YouHodler’s chief of markets, Ruslan Lienkha, and Function CEO Thomas Chen comment on recent crypto movements.
BTC and ETH’s Pullbacks
“The recent pullback in BTC and ETH is essentially a reflection of broader market sentiment, particularly the mild correction currently observed in U.S. equity indices. The key question is whether equities are experiencing a temporary correction or entering a more structural downturn, a point that remains uncertain.”
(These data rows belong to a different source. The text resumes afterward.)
Lemma PlanTunnels_safe_witness :
  Forall (fun r => rt_Reject (mr_Route r) = true -> exists t, t ∈ in_Tunnels ex_in /\ t_Block t = true)
    (tp_Routes (PlanTunnels ex_in)).
Proof.
  apply Forall_forall. intros r Hr Hrej. destruct (PlanTunnels_safe ex_in r ex_in_ok Hr) as [H|H].
  - destruct H as (t & a & gw & iface & _ & _ & _ & _ & E). rewrite E in Hrej. discriminate Hrej.
  - destruct H as (t & p & Ht & _ & _ & _ & _ & Hb & _). rewrite Hrej in Hb. exists t. split; [exact Ht|exact Hb].
Defined.

Lemma PlanTunnels_pins_witness :
  exists r, r ∈ tp_Routes (PlanTunnels ex_in) /\ dstKey (mr_Route r) = "v4||203.0.113.5/32" /\
    pin_route ex_in (in_Tunnels ex_in) r.
Proof.
  apply (PlanTunnels_pins ex_in ex_office (Addr4 3405803781) (Addr4 167837953) "en0").
  - exact ex_in_ok.
  - right. left.
  - left.
  - vm_compute. reflexivity.
  - vm_compute. reflexivity.
Defined.

Lemma PlanTunnels_delivers_witness :
  (forall a, Contains (mkPrefix (Addr4 3232253440) 24) a = true -> exists r, r ∈ tp_Routes (PlanTunnels ex_in) /\ carries ex_office r a) \/
  exists why, mkTunnelBlocked "192.168.70.0/24" why ∈ at_key (tp_Blocked (PlanTunnels ex_in)) "office".
Proof.
  apply (PlanTunnels_delivers ex_in ex_office "192.168.70.0/24" (mkPrefix (Addr4 3232253440) 24) FamilyV4).
  - exact ex_in_ok.
  - right. left.
  - left. discriminate.
  - right. left.
  - vm_compute. reflexivity.
  - vm_compute. reflexivity.
Defined.
(* ===== verification/Installed.v ===== *)
(** * Owned routes against the kernel's table (internal/routing/tunnels.go, second half)

    [IndexInstalled] indexes a table read; [VerifyRoutes] splits the owned
    routes into what is really there, what is missing and what another
    program's route displaced. The kernel read is an argument, one answer per
    family; the families it was asked for are recorded. *)

From Stdlib Require Import Ascii.
From S2P Require Import Prelude.
From S2P Require Import Netip NetipText Aggregate Domain Reconcile Nets Input Tunnels.

(** ** Keys as a table read lists them *)

Definition set_dst (r : Route) (dst : string) : Route :=
  mkRoute dst (rt_Gateway r) (rt_Iface r) (rt_Metric r) (rt_Family r) (rt_Owner r) (rt_Proto r)
    (rt_Table r) (rt_Profile r) (rt_Cloned r) (rt_Scoped r) (rt_Reject r).

Definition maskedDstKey (r : Route) : string :=
  dstKey (match ParsePrefix (rt_DstCIDR r) with
          | Some pfx => set_dst r (prefix_String (Masked pfx))
          | None => r
          end).

(** Bytes 2 and 3 of a 16-byte address: bits 96 to 111. *)
Definition clear_scope (n : Z) : Z := Z.ldiff n (Z.shiftl 65535 96).

Definition gatewayKey (s : string) : string :=
  match ParseAddr s with
  | None => s
  | Some a =>
      let a := WithZone (Unmap a) "" in
      let a := if Is6 a && IsLinkLocalUnicast a then Addr6 (clear_scope (addr_val a)) "" else a in
      addr_String a
  end.

Definition SameGateway (a b : string) : bool := gatewayKey a =s? gatewayKey b.

Definition KernelKey (r : Route) : string :=
  let k := maskedDstKey r +:+ "|" +:+ gatewayKey (rt_Gateway r) +:+ "|" +:+ rt_Iface r in
  if rt_Reject r then k +:+ "|reject" else k.

Definition effectiveMetric (r : Route) : Z :=
  if 0 <? rt_Metric r then rt_Metric r
  else if rt_Family r =s? FamilyV6 then 1024 else 0.

(** ** The index *)

Record Installed : Type := mkInstalled { is_routes : gset string; is_lowest : gmap string Z }.

Definition index_one (inst : Installed) (k : Route) : Installed :=
  if rt_Cloned k then inst
  else
    let dst := maskedDstKey k in
    let lowest :=
      if rt_Scoped k then is_lowest inst
      else match is_lowest inst !! dst with
           | Some m => if rt_Metric k <? m then <[dst := rt_Metric k]> (is_lowest inst) else is_lowest inst
           | None => <[dst := rt_Metric k]> (is_lowest inst)
           end in
    if rt_Reject k then mkInstalled ({[dst +:+ "|reject"]} ∪ is_routes inst) lowest
    else
      let routes := {[dst +:+ "|dev " +:+ rt_Iface k]} ∪ is_routes inst in
      let routes := if negb (rt_Gateway k =s? "")
                    then {[dst +:+ "|via " +:+ gatewayKey (rt_Gateway k)]} ∪ routes else routes in
      mkInstalled routes lowest.

Definition IndexInstalled (kernel : list Route) : Installed := fold_left index_one kernel (mkInstalled ∅ ∅).

Definition Has (inst : Installed) (r : Route) : bool :=
  if rt_Reject r then bool_decide (maskedDstKey r +:+ "|reject" ∈ is_routes inst)
  else if negb (rt_Gateway r =s? "") then
    bool_decide (maskedDstKey r +:+ "|via " +:+ gatewayKey (rt_Gateway r) ∈ is_routes inst)
  else bool_decide (maskedDstKey r +:+ "|dev " +:+ rt_Iface r ∈ is_routes inst).

Definition Outranked (inst : Installed) (r : Route) : bool :=
  match is_lowest inst !! maskedDstKey r with
  | Some lowest => lowest <=? effectiveMetric r
  | None => false
  end.

Definition IsTunnelRoute (o : ManagedRoute) : bool := HasPrefix (mr_ProfileID o) TunnelProfilePrefix.

(** ** Verifying *)

Record Verified : Type := mkVerified {
  vf_Kept : list ManagedRoute;
  vf_Missing : list ManagedRoute;
  vf_Taken : list ManagedRoute;
}.

Record verify_state : Type := mkVerifyState {
  vs_kernel : gmap string (option Installed);   (* per family, [None] after a failed read *)
  vs_reads : list Family;                        (* the families [read] was called for *)
  vs_v : Verified;
}.

Section verify.
Context (wanted : gmap string ManagedRoute) (read : Family -> option (list Route)) (held : gset string)
        (only : option (ManagedRoute -> bool)).

Definition accepted (o : ManagedRoute) : bool := match only with None => true | Some f => f o end.
(* ===== verification/Provider.v ===== *)
(** * The seam to the kernel (internal/provider)

    [RouteProvider] is the Go interface: what reads a state answers, what a
    mutation answers and the state it leaves. A client is written against the
    class alone. [ProviderLaws] is what the Apply Protocol relies on of a
    provider: a mutation that fails changed nothing, and one that succeeded can
    be taken back by its inverse. [Base] is the provider of an unsupported
    platform; the in-memory provider is in FakeProvider. *)

From S2P Require Import Prelude.
From S2P Require Import Netip NetipText Domain Reconcile.

(** ** Errors

    [fmt.Errorf] keeps its format and what it was given; [%w] wraps. *)
Inductive error : Type :=
| Errorf (format : string) (args : list string)
| Wrapf (format : string) (args : list string) (cause : error).

#[export] Instance error_eq_dec : EqDecision error.
Proof. solve_decision. Defined.

(** ** The interface *)

Class RouteProvider (S : Type) : Type := {
  ListRoutes : Family -> S -> error + list Route;
  ListRules : Family -> S -> error + list PolicyRule;
  LookupRoute : addr -> S -> error + RouteDecision;
  DefaultGateway : Family -> S -> error + addr * string;
  Interfaces : S -> error + list Iface;
  DNSConfig : S -> error + DNSState;
  AddRoute : ManagedRoute -> S -> option error * S;
  DelRoute : ManagedRoute -> S -> option error * S;
  AddRule : ManagedRule -> S -> option error * S;
  DelRule : ManagedRule -> S -> option error * S;
  FlushOwned : S -> option error * S;
  GetCapabilities : S -> Capabilities;
  Name : S -> string;
}.

(** ** A platform with no backend (base.go) *)

Inductive Base : Type := mkBase.

Definition ErrNotImplemented : error := Errorf "riftroute: not implemented for this platform" [].

#[export] Instance BaseProvider : RouteProvider Base := {
  ListRoutes _ _ := inl ErrNotImplemented;
  ListRules _ _ := inl ErrNotImplemented;
  LookupRoute _ _ := inl ErrNotImplemented;
  DefaultGateway _ _ := inl ErrNotImplemented;
  Interfaces _ := inl ErrNotImplemented;
  DNSConfig _ := inl ErrNotImplemented;
  AddRoute _ s := (Some ErrNotImplemented, s);
  DelRoute _ s := (Some ErrNotImplemented, s);
  AddRule _ s := (Some ErrNotImplemented, s);
  DelRule _ s := (Some ErrNotImplemented, s);
  FlushOwned s := (Some ErrNotImplemented, s);
  GetCapabilities _ := mkCapabilities "unsupported" false false false false false false false "";
  Name _ := "unsupported";
}.

(** ** One operation of a plan, and the one that takes it back
    (safety/executor.go) *)

Definition inverseOp (op : PlanOp) : PlanOp :=
  let kind :=
    match op_Kind op with
    | OpAddRoute => OpDelRoute
    | OpDelRoute => OpAddRoute
    | OpAddRule => OpDelRule
    | OpDelRule => OpAddRule
    | OpOther k => OpOther k
    end in
  mkPlanOp kind (op_Route op) (op_Rule op) (op_Command op) (op_Human op).

Section Operations.
Context {S : Type} `{!RouteProvider S}.

Definition do_op (op : PlanOp) (s : S) : option error * S :=
  match op_Kind op with
  | OpAddRoute =>
      match op_Route op with
      | None => (Some (Errorf "add_route op missing route" []), s)
      | Some r => AddRoute r s
      end
  | OpDelRoute =>
      match op_Route op with
      | None => (Some (Errorf "del_route op missing route" []), s)
      | Some r => DelRoute r s
      end
  | OpAddRule =>
      match op_Rule op with
      | None => (Some (Errorf "add_rule op missing rule" []), s)
      | Some r => AddRule r s
      end
  | OpDelRule =>
      match op_Rule op with
      | None => (Some (Errorf "del_rule op missing rule" []), s)
      | Some r => DelRule r s
      end
  | OpOther kind => (Some (Errorf "unknown op kind %q" [kind]), s)
  end.
End Operations.

(** ** What a provider promises

    [same] is what the clients cannot tell apart. [undoable op s] says op can
    be taken back where it runs: it adds what is not there, or deletes what is
    there as recorded, and the inverse is not refused. *)
Class ProviderLaws (S : Type) `{RP : !RouteProvider S} : Type := {
  same : relation S;
  same_equiv : Equivalence same;
  undoable : PlanOp -> S -> Prop;
  do_error op s e s' : do_op op s = (Some e, s') -> same s' s;
  do_undo op s s' t : undoable op s -> do_op op s = (None, s') -> same t s' ->
    exists t', do_op (inverseOp op) t = (None, t') /\ same t' s;
}.
#[export] Existing Instance same_equiv.

(** A platform without a backend refuses everything, and so keeps everything. *)
#[export] Instance BaseLaws : ProviderLaws Base.
Proof.
  refine {| same := eq; undoable _ _ := False |}.
  - intros op [] e [] _. done.
  - done.
Defined.
(* ===== verification/FakeProvider.v ===== *)
(** * The in-memory provider (internal/provider/fake/fake.go)

    A simulated routing table, rule set and interface list, with the failures
    tests inject. It implements [RouteProvider]; [FakeLaws] discharges
    [ProviderLaws], telling states apart only up to the order of their routes
    and rules. *)

From S2P Require Import Prelude.
From S2P Require Import Netip NetipText Domain Reconcile Simulate Provider.

(** A map of booleans, and a set kept as one: what is true in it. *)
Record Fake : Type := mkFake {
  f_ifaces : list Iface;
  f_routesV4 : list Route;
  f_routesV6 : list Route;
  f_rules : list PolicyRule;
  f_dns : DNSState;
  f_physGW : gmap string addr;
  f_physIface : string;
  f_caps : Capabilities;
  f_managedKey : gset string;
  f_tables : gmap string (list Route);
  f_failAdd : gset string;
  f_failDel : gset string;
}.

Definition set_ifaces (f : Fake) l := mkFake l (f_routesV4 f) (f_routesV6 f) (f_rules f) (f_dns f)
  (f_physGW f) (f_physIface f) (f_caps f) (f_managedKey f) (f_tables f) (f_failAdd f) (f_failDel f).
Definition set_routesV4 (f : Fake) l := mkFake (f_ifaces f) l (f_routesV6 f) (f_rules f) (f_dns f)
  (f_physGW f) (f_physIface f) (f_caps f) (f_managedKey f) (f_tables f) (f_failAdd f) (f_failDel f).
Definition set_routesV6 (f : Fake) l := mkFake (f_ifaces f) (f_routesV4 f) l (f_rules f) (f_dns f)
  (f_physGW f) (f_physIface f) (f_caps f) (f_managedKey f) (f_tables f) (f_failAdd f) (f_failDel f).
Definition set_rules (f : Fake) l := mkFake (f_ifaces f) (f_routesV4 f) (f_routesV6 f) l (f_dns f)
  (f_physGW f) (f_physIface f) (f_caps f) (f_managedKey f) (f_tables f) (f_failAdd f) (f_failDel f).
Definition set_managedKey (f : Fake) m := mkFake (f_ifaces f) (f_routesV4 f) (f_routesV6 f) (f_rules f)
  (f_dns f) (f_physGW f) (f_physIface f) (f_caps f) m (f_tables f) (f_failAdd f) (f_failDel f).
Definition set_tables (f : Fake) t := mkFake (f_ifaces f) (f_routesV4 f) (f_routesV6 f) (f_rules f)
  (f_dns f) (f_physGW f) (f_physIface f) (f_caps f) (f_managedKey f) t (f_failAdd f) (f_failDel f).
Definition set_fails (f : Fake) a d := mkFake (f_ifaces f) (f_routesV4 f) (f_routesV6 f) (f_rules f)
  (f_dns f) (f_physGW f) (f_physIface f) (f_caps f) (f_managedKey f) (f_tables f) a d.
Definition set_phys (f : Fake) gw iface := mkFake (f_ifaces f) (f_routesV4 f) (f_routesV6 f) (f_rules f)
  (f_dns f) gw iface (f_caps f) (f_managedKey f) (f_tables f) (f_failAdd f) (f_failDel f).
Definition set_dns (f : Fake) d := mkFake (f_ifaces f) (f_routesV4 f) (f_routesV6 f) (f_rules f)
  d (f_physGW f) (f_physIface f) (f_caps f) (f_managedKey f) (f_tables f) (f_failAdd f) (f_failDel f).

Definition sys_route (dst gw iface : string) (fam owner : string) : Route :=
  mkRoute dst gw iface 0 fam owner "" "" "" false false false.

Definition seed_ifaces : list Iface :=
  [mkIface "lo0" true IfaceKindLoopback ["127.0.0.1/8"; "::1/128"] 16384 false;
   mkIface "en0" true IfaceKindPhysical ["192.168.1.50/24"; "fe80::1c%en0/64"] 1500 false;
   mkIface "utun3" true IfaceKindUtun ["10.8.0.2/32"] 1400 true].

Definition seed_v4 : list Route :=
  [sys_route "0.0.0.0/0" "10.8.0.1" "utun3" FamilyV4 OwnerVPN;
   sys_route "10.8.0.0/24" "" "utun3" FamilyV4 OwnerVPN;
   sys_route "192.168.1.0/24" "" "en0" FamilyV4 OwnerSystem;
   sys_route "127.0.0.0/8" "" "lo0" FamilyV4 OwnerSystem].

Definition seed_v6 : list Route :=
  [sys_route "::1/128" "" "lo0" FamilyV6 OwnerSystem;
   sys_route "fe80::/64" "" "en0" FamilyV6 OwnerSystem].

Definition seed_rules : list PolicyRule :=
  [mkPolicyRule 0 "from all" "local" FamilyV4 "" "" "";
   mkPolicyRule 32766 "from all" "main" FamilyV4 "" "" "";
   mkPolicyRule 32767 "from all" "default" FamilyV4 "" "" ""].

Definition New : Fake :=
  mkFake seed_ifaces seed_v4 seed_v6 seed_rules
    (mkDNSState ["10.8.0.1"] ["corp.example.com"] "utun3")
    {[FamilyV4 := Addr4 3232235777]} "en0"
    (mkCapabilities "fake" true true true true true true true "fake") ∅ ∅ ∅ ∅.

(** ** Internals *)

(** The table a family is kept in: everything but v6 is with v4. *)
Definition table_of (fam : Family) (f : Fake) : list Route :=
  if fam =s? FamilyV6 then f_routesV6 f else f_routesV4 f.
Definition set_table_of (fam : Family) (f : Fake) (l : list Route) : Fake :=
  if fam =s? FamilyV6 then set_routesV6 f l else set_routesV4 f l.

Definition appendRoute (rt : Route) (f : Fake) : Fake :=
  set_table_of (rt_Family rt) f (table_of (rt_Family rt) f ++ [rt]).

Definition removeRoute (fam : Family) (idx : nat) (f : Fake) : Fake :=
  set_table_of fam f (delete idx (table_of fam f)).

Definition same_entry (rt r : Route) : bool :=
  (rt_DstCIDR r =s? rt_DstCIDR rt) && (rt_Gateway r =s? rt_Gateway rt) && (rt_Iface r =s? rt_Iface rt)
  && (rt_Table r =s? rt_Table rt) && Bool.eqb (rt_Reject r) (rt_Reject rt).

(** The loops that look for an index; -1 is [None]. *)
Fixpoint find_index {A} (P : A -> bool) (l : list A) : option nat :=
  match l with
  | [] => None
  | x :: l' => if P x then Some O else S <$> find_index P l'
  end.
“We are in the later stages of the current bullish trend, which means that any correction has the potential to evolve into the beginning of a medium-term bearish market. Against this backdrop, I would lean toward a more cautious approach, either by increasing hedges or reducing portfolio exposure to minimize downside risk. Many fund managers are adopting a similar stance at this stage.”
– Lienkha
BTC’s volatility
“Bitcoin’s Historical Volatility Index remains relatively low, and realized volatility has not increased significantly, which suggests that the current options positioning does not yet resemble a classic ‘volatility trap.’ At the same time, however, growing concerns about stretched U.S. equity valuations, particularly in relation to the AI-driven rally, are fueling stronger demand for hedging. This broader risk aversion is likely contributing to elevated demand for downside protection in Bitcoin as well.”
– Lienkha
Key macro catalysts
“The key macro catalysts for crypto heading into September remain U.S. inflation, interest rate policy, and labor market data. The interaction of these factors will largely shape overall risk sentiment and, in turn, the trajectory of both traditional and crypto markets.”
– Lienkha
To what extent did whale activity vs. macro conditions (yields, Fed expectations) drive the latest sell-off?
“The recent sell-off reflects a combination of macro conditions and long-term positioning by large holders. We are entering the later stages of the current medium-term bullish cycle, which naturally encourages early investors, particularly those who have held Bitcoin for 10 years or more, to realize significant profits.”
“By contrast, more recent whale entrants are likely to adopt a longer-term horizon, prepared to hold through one or even several future cycles. Overall, while whale activity has contributed, the dominant driver remains macro factors such as yields and shifting expectations around Federal Reserve policy.”
– Lienkha
Rate cuts and possible corrections across Bitcoin and Ethereum
“80/20 principle: 80% fed rate cut optimism, 20% fundamentals. Most price action reflects traditional risk-asset behavior tied to monetary policy, where investors are rallying around anticipated liquidity.”
“Any deviation from the Fed script in September will cause a violent repricing. A delayed or ‘no-cut’ scenario from the Fed could trigger a large correction across major crypto assets and altcoins.”
“This isn’t a crypto problem but a leverage problem: expectations that the Fed will cut rates (means) liquidity will flood the market (and) crypto goes up.”
“This is a crowded trade, a house of cards on a single narrative of a soft landing. If the optimism is misplaced, don’t be surprised if a cascade of forced selling occurs.”
“The correction would likely separate speculative crypto positions from genuine institutional Bitcoin and Ethereum deployments.”
– Chen
On the latest Bitcoin selloff and simultaneous ETF accumulation
“The divergence between the Bitcoin selloff and ETF accumulation signals sophisticated institutional buying during retail panic selling. Institutions are coming into ‘hodl’ with a capital ‘H’.”
“ETFs are the best institutional rails today and represent long-term allocation strategies that are less sensitive to short-term volatility. This is a healthy market evolution and maturation of an asset class where speculative capital exits and productive capital enters through institutional infrastructure.”
The warning sign of deeper volatility isn’t in profit-taking but rather leverage in the system. The volatility is a direct result of too much cheap, speculative capital. Once that’s flushed out, the market, now backed by permanent ETF capital, can build a healthier foundation for the next phase.”